Over the past few months, there has been a surge of alarming incidents between U.S. and Russian military aircraft. Most of the cases have entailed U.S. spy planes flying near the Russian coast adjacent to the Black Sea—supposedly in international airspace. It is a reckless practice that easily could escalate into a broader, very dangerous confrontation.
The Black Sea region definitely is the epicenter of such episodes. On July 30, a Russian Su-27 jet fighter intercepted two American surveillance aircraft; according to Russian officials, it was the fourth time in the final week of July that they caught U.S. planes in that sector approaching the Russian coast. Yet another interception took place on August 5, again involving two U.S. spy planes. Antiwar.com analyst Jason Ditz notes that although U.S. officials did not comment on why those spy planes are there, “the U.S. has seemed to have a growing interest in the Black Sea as tensions grow between Russia and NATO member Romania over control of that inland sea.”
Following the July 30 episode, U.S. officials claimed that the Russian Su-27 “buzzed” the American aircraft, creating a needless safety hazard. That complaint is a frequent U.S. response to such encounters. In January 2018, the Pentagon asserted that a Russian fighter came within five feet of a U.S. Navy plane in an incident over the Black Sea. Similarly, in September 2016, Washington alleged that a Russian fighter flew within ten feet of the U.S. aircraft it was trying to intercept.
There are dozens, if not hundreds, of interceptions of U.S. and NATO military planes each year, not only in the Black Sea region but over the Baltic Sea and areas along the lengthy land border between NATO members and the Russian Federation.
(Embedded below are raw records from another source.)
(* ===== verification/_CoqProject ===== *)
-Q . S2P
Prelude.v
Deps.v
Slice.v
Cryptography.v
B32.v
B32Props.v
Multi.v
Splice.v
SpliceFacts.v
Ads.v
AdsFacts.v
Onion.v
OnionFacts.v
Registry.v
OnionPeel.v
Robust.v
Packet.v
Segcalc.v
SplitJoin.v
Node.v
Sess.v
SessFacts.v
SessProps.v
SelectProps.v
Hidden.v
Skins.v
SkinFacts.v
Engine.v
EngineFacts.v
ReplyPath.v
Lifecycle.v
Buying.v
Billing.v
EngineProps.v
Datastore.v
Gossip.v
GossipFacts.v
GossipProps.v
EngineNew.v
Dispatcher.v
DispatcherInv.v
Delivery.v
DispatcherProps.v
PeerMem.v
PeerMemFacts.v
PeerMemProps.v
PeerDs.v
PeerDsFacts.v
PeerDsInv.v
PeerDsSteps.v
PeerDsGc.v
PeerDsToy.v
PeerDsProps.v
PeerDsBooks.v
PeerDsBooksProps.v
Chan.v
Quit.v
QuitProps.v
Interrupt.v
InterruptProps.v
Transport.v
TransportProps.v
Splicer.v
SplicerProps.v
Opts.v
OptsProps.v
Logging.v
Cmds.v
Config.v
CmdsProps.v
CliProps.v
ConfigProps.v
Networks.v
Rpc.v
Storage.v
P2p.v
Seed.v
SeedProps.v
EventLoop.v
EventLoopProps.v
(** Byte-wise exclusive or. *)
Definition bxor (a b : byte) : byte := z2b (Z.lxor (b2z a) (b2z b)).

Lemma b2z_bxor a b : b2z (bxor a b) = Z.lxor (b2z a) (b2z b).
Proof.
  unfold bxor. rewrite b2z_z2b. pose proof (b2z_range a). pose proof (b2z_range b).
  apply Z.mod_small. split; [apply Z.lxor_nonneg; lia|].
  destruct (decide (Z.lxor (b2z a) (b2z b) = 0)) as [->|Hne]; [lia|].
  assert (0 ≤ Z.lxor (b2z a) (b2z b)) by (apply Z.lxor_nonneg; lia).
  apply (Z.log2_lt_pow2 _ 8); [lia|].
  eapply Z.le_lt_trans; [apply Z.log2_lxor; lia|].
  apply Z.max_lub_lt.
  - destruct (decide (b2z a = 0)) as [->|]; [done|]. apply Z.log2_lt_pow2; lia.
  - destruct (decide (b2z b = 0)) as [->|]; [done|]. apply Z.log2_lt_pow2; lia.
Qed.

Lemma bxor_comm a b : bxor a b = bxor b a.
Proof. unfold bxor. by rewrite Z.lxor_comm. Qed.

Lemma bxor_assoc a b c : bxor (bxor a b) c = bxor a (bxor b c).
Proof. apply b2z_inj. by rewrite !b2z_bxor, Z.lxor_assoc. Qed.

Lemma bxor_cancel a k : bxor (bxor a k) k = a.
Proof.
  apply b2z_inj. by rewrite !b2z_bxor, Z.lxor_assoc, Z.lxor_nilpotent, Z.lxor_0_r.
Qed.

(** Little-endian unsigned integers of [n] bytes (package encoding/binary). *)
Fixpoint le_put (n : nat) (z : Z) : list byte :=
  match n with
  | O => []
  | S n => z2b z :: le_put n (z / 256)
  end.

Fixpoint le_get (l : list byte) : Z :=
  match l with
  | [] => 0
  | b :: l => b2z b + 256 * le_get l
  end.

Lemma length_le_put n z : length (le_put n z) = n.
Proof. revert z; induction n; intros z; simpl; auto. Qed.

Lemma le_get_range l : 0 ≤ le_get l < 256 ^ Z.of_nat (length l).
Proof.
  induction l as [|b l IH]; simpl; [lia|].
  pose proof (b2z_range b). rewrite Nat2Z.inj_succ, Z.pow_succ_r by lia. lia.
Qed.

Lemma le_get_put n z : le_get (le_put n z) = z `mod` 256 ^ Z.of_nat n.
Proof.
  revert z; induction n as [|n IH]; intros z; cbn [le_put le_get].
  - by rewrite Z.mod_1_r.
  - rewrite IH, b2z_z2b, Nat2Z.inj_succ, Z.pow_succ_r by lia.
    rewrite (Z.rem_mul_r z 256 (256 ^ Z.of_nat n)) by lia. lia.
Qed.

Lemma le_get_put_small n z : 0 ≤ z < 256 ^ Z.of_nat n → le_get (le_put n z) = z.
Proof. intros. rewrite le_get_put. by apply Z.mod_small. Qed.

Lemma le_put_get l : le_put (length l) (le_get l) = l.
Proof.
  induction l as [|b l IH]; simpl; [done|].
  pose proof (b2z_range b). f_equal.
  - apply b2z_inj. rewrite b2z_z2b, Z.mul_comm, Z.mod_add, Z.mod_small; lia.
  - rewrite Z.mul_comm, Z.div_add, Z.div_small by lia. apply IH.
Qed.

(** ** Slices

    A Go byte slice is the list of its elements; its capacity is its length
    (the buffers of the program come from [make] with one size), except where a
    definition takes a capacity explicitly. *)

Abbreviation bytes := (list byte).

Definition zlen {A} (l : list A) : Z := Z.of_nat (length l).

(** [l[lo:hi]] *)
Definition goslice {A} (l : list A) (lo hi : Z) : Out (list A) :=
  if bool_decide (0 ≤ lo ≤ hi ∧ hi ≤ zlen l)
  then Ret (take (Z.to_nat (hi - lo)) (drop (Z.to_nat lo) l))
  else Panic PSlice.

(** [l[i]] *)
Definition goindex {A} (l : list A) (i : Z) : Out A :=
  if bool_decide (0 ≤ i) then
    match l !! Z.to_nat i with Some a => Ret a | None => Panic PIndex end
  else Panic PIndex.

(** [copy(l[lo:hi], src)]: the window must be in range, the shorter of the two
    lengths is copied, and bytes outside the window never change. *)
Definition overlay {A} (pos : nat) (src l : list A) : list A :=
  take pos l ++ src ++ drop (pos + length src) l.

Definition gocopy {A} (l : list A) (lo hi : Z) (src : list A) : Out (list A) :=
  if bool_decide (0 ≤ lo ≤ hi ∧ hi ≤ zlen l)
  then Ret (overlay (Z.to_nat lo) (take (Z.to_nat (hi - lo)) src) l)
  else Panic PSlice.

(** [l[i] = a] *)
Definition goset {A} (l : list A) (i : Z) (a : A) : Out (list A) :=
  if bool_decide (0 ≤ i < zlen l) then Ret (<[Z.to_nat i := a]> l)
  else Panic PIndex.

Lemma length_overlay {A} pos (src l : list A) :
  (pos + length src ≤ length l)%nat → length (overlay pos src l) = length l.
Proof.
  intros. unfold overlay. rewrite !length_app, length_take, length_drop. lia.
Qed.

Lemma overlay_nil {A} pos (l : list A) : overlay pos [] l = l.
Proof. unfold overlay. simpl. by rewrite Nat.add_0_r, take_drop. Qed.

Lemma overlay_app {A} pos (s1 s2 l : list A) :
  (pos + length s1 + length s2 ≤ length l)%nat →
  overlay (pos + length s1) s2 (overlay pos s1 l) = overlay pos (s1 ++ s2) l.
Proof.
  intros H. unfold overlay.
  rewrite take_app, length_take, take_take.
  replace (pos + length s1 `min` pos)%nat with (pos + length s1 `min` pos)%nat by lia.
  replace (min (pos + length s1) pos) with pos by lia.
  replace (pos + length s1 - min pos (length l))%nat with (length s1) by lia.
  rewrite take_app_length, drop_app, length_take.
  rewrite (drop_ge (take pos l)) by (rewrite length_take; lia).
  replace (pos + length s1 + length s2 - min pos (length l))%nat
    with (length s1 + length s2)%nat by lia.
  rewrite drop_app, (drop_ge s1) by lia.
  replace (length s1 + length s2 - length s1)%nat with (length s2) by lia.
  rewrite drop_drop, length_app, <- !app_assoc. simpl.
  do 3 f_equal. by rewrite Nat.add_assoc.
Qed.

(** The window a writer filled is what a reader of the same window sees. *)
Lemma window_overlay {A} pos (s l : list A) :
  (pos + length s ≤ length l)%nat →
  take (length s) (drop pos (overlay pos s l)) = s.
Proof.
  intros. unfold overlay.
  rewrite drop_app, length_take, (drop_ge (take pos l)) by (rewrite length_take; lia).
  replace (pos - min pos (length l))%nat with O by lia. cbn [app]. rewrite drop_0.
  by rewrite take_app_length.
Qed.

Lemma take_overlay {A} pos (s l : list A) :
  (pos ≤ length l)%nat → take pos (overlay pos s l) = take pos l.
Proof.
  intros. unfold overlay. by rewrite take_app_length' by (rewrite length_take; lia).
Qed.

Lemma drop_overlay {A} pos (s l : list A) :
  (pos + length s ≤ length l)%nat →
  drop (pos + length s) (overlay pos s l) = drop (pos + length s) l.
Proof.
  intros. unfold overlay. rewrite app_assoc.
  by rewrite drop_app_length' by (rewrite length_app, length_take; lia).
Qed.

(** Splitting a window in two. *)
Lemma window_app {A} pos (s1 s2 l : list A) :
  take (length (s1 ++ s2)) (drop pos l) = s1 ++ s2 →
  take (length s1) (drop pos l) = s1 ∧
  take (length s2) (drop (pos + length s1) l) = s2.
Proof.
  intros E. rewrite <- (drop_drop l (length s1) pos).
  set (m := drop pos l) in *. clearbody m.
  assert (∃ r, m = (s1 ++ s2) ++ r) as [r ->].
  { exists (drop (length (s1 ++ s2)) m). by rewrite <- E at 1; rewrite take_drop. }
  rewrite <- app_assoc, take_app_length, drop_app_length, take_app_length. done.
Qed.

(** ** Fixed-size byte arrays: the type [n]byte *)

Record arr (n : nat) := Arr { arr_list : bytes; arr_len : length arr_list = n }.
Arguments Arr {n} arr_list arr_len.
Arguments arr_list {n} a.
Arguments arr_len {n} a.

Lemma arr_eq {n} (a b : arr n) : arr_list a = arr_list b → a = b.
Proof.
  destruct a as [a Ha], b as [b Hb]; simpl; intros ->.
  f_equal. apply (proof_irrel Ha Hb).
Qed.

#[export] Instance arr_eq_dec n : EqDecision (arr n).
Proof.
  intros a b. destruct (decide (arr_list a = arr_list b)) as [E|E].
  - left. by apply arr_eq.
  - right. congruence.
Defined.

(** [copy(a[:], src)] into a zeroed array. *)
Program Definition arr_of (n : nat) (src : bytes) : arr n :=
  Arr (resize n x00 src) _.
Next Obligation. intros. apply length_resize. Qed.

Definition arr_zero (n : nat) : arr n := arr_of n [].

#[export] Program Instance arr_countable n : Countable (arr n) :=
  inj_countable' arr_list (arr_of n) _.
Next Obligation.
  intros n a. apply arr_eq. simpl. apply resize_all_alt, eq_sym, arr_len.
Qed.

#[export] Instance arr_inhabited n : Inhabited (arr n) := populate (arr_zero n).

Lemma arr_of_list {n} (a : arr n) : arr_of n (arr_list a) = a.
Proof. apply arr_eq. simpl. apply resize_all_alt, eq_sym, arr_len. Qed.

Lemma arr_list_of n l : length l = n → arr_list (arr_of n l) = l.
Proof. intros. simpl. by apply resize_all_alt. Qed.

(** ** Tactics *)

(** Bring the integer tests of executable definitions to propositions. *)
Ltac go_cases :=
  repeat match goal with
  | H : context [bool_decide ?P] |- _ => destruct (bool_decide_reflect P); try lia
  | |- context [bool_decide ?P] => destruct (bool_decide_reflect P); try lia
  end.

Create Rewrite HintDb golib.
#[export] Hint Rewrite @length_app @length_take @length_drop @length_replicate
  @length_resize @length_insert @length_fmap length_le_put @arr_len : golib.
Ltac glen := autorewrite with golib in *; try lia.

Lemma goslice_ok {A} (l : list A) lo n :
  0 ≤ lo → lo + Z.of_nat n ≤ zlen l →
  goslice l lo (lo + Z.of_nat n) = Ret (take n (drop (Z.to_nat lo) l)).
Proof.
  intros. unfold goslice. rewrite bool_decide_true by lia.
  by replace (Z.to_nat (lo + Z.of_nat n - lo)) with n by lia.
Qed.

Lemma gocopy_ok {A} (l : list A) lo (src : list A) :
  0 ≤ lo → lo + zlen src ≤ zlen l →
  gocopy l lo (lo + zlen src) src = Ret (overlay (Z.to_nat lo) src l).
Proof.
  intros. unfold gocopy. rewrite bool_decide_true by (unfold zlen in *; lia).
  rewrite take_ge; [done|]. unfold zlen in *. lia.
Qed.

Lemma goslice_in {A} (l : list A) lo hi :
  0 ≤ lo ≤ hi → hi ≤ zlen l →
  goslice l lo hi = Ret (take (Z.to_nat (hi - lo)) (drop (Z.to_nat lo) l)).
Proof. intros. unfold goslice. by rewrite bool_decide_true. Qed.

Lemma gocopy_in {A} (l : list A) lo hi (src : list A) :
  0 ≤ lo ≤ hi → hi ≤ zlen l →
  gocopy l lo hi src = Ret (overlay (Z.to_nat lo) (take (Z.to_nat (hi - lo)) src) l).
Proof. intros. unfold gocopy. by rewrite bool_decide_true. Qed.

Lemma goslice_out {A} (l : list A) lo hi : zlen l < hi → goslice l lo hi = Panic PSlice.
Proof. intros. unfold goslice. rewrite bool_decide_false; [done|lia]. Qed.

Lemma zlen_nonneg {A} (l : list A) : 0 ≤ zlen l.
Proof. unfold zlen. lia. Qed.

Lemma zlen_app {A} (l k : list A) : zlen (l ++ k) = zlen l + zlen k.
Proof. unfold zlen. rewrite length_app. lia. Qed.

Lemma wraps_wrapu w v : 0 < w → wraps w (wrapu w v) = wraps w v.
Proof. intros. unfold wraps, wrapu. f_equal. by rewrite Zplus_mod_idemp_l. Qed.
In addition, troubling incidents have involved Russian planes buzzing U.S. and NATO ships.
Although both sides can be faulted for engaging in needlessly provocative and dangerous behavior, the United States deserves the bulk of the blame. As ABC News noted in an April 2020 investigation into such close encounters, most of the episodes have been in the Baltic Sea and Black Sea. The report noted further that “U.S. officials believe Russia’s close encounters with the U.S. military are prompted by Russia's effort to reassert itself militarily around its borders.”
Granted, Russian aircraft have sometimes conducted provocative aerial approaches to U.S. territory, especially near Alaska, and the frequency of that behavior seems to be growing. Nevertheless, the number of such incidents is dwarfed by the surging U.S. military presence along Russia’s border and the incidents that a more robust presence is generating. In other words, most of the interceptions are taking place near Russia and thousands of miles away from the American homeland. The undeniable reality is that the United States and its NATO allies are crowding Russia, not that Russia is crowding the United States, and the aerial encounters must be viewed in that context.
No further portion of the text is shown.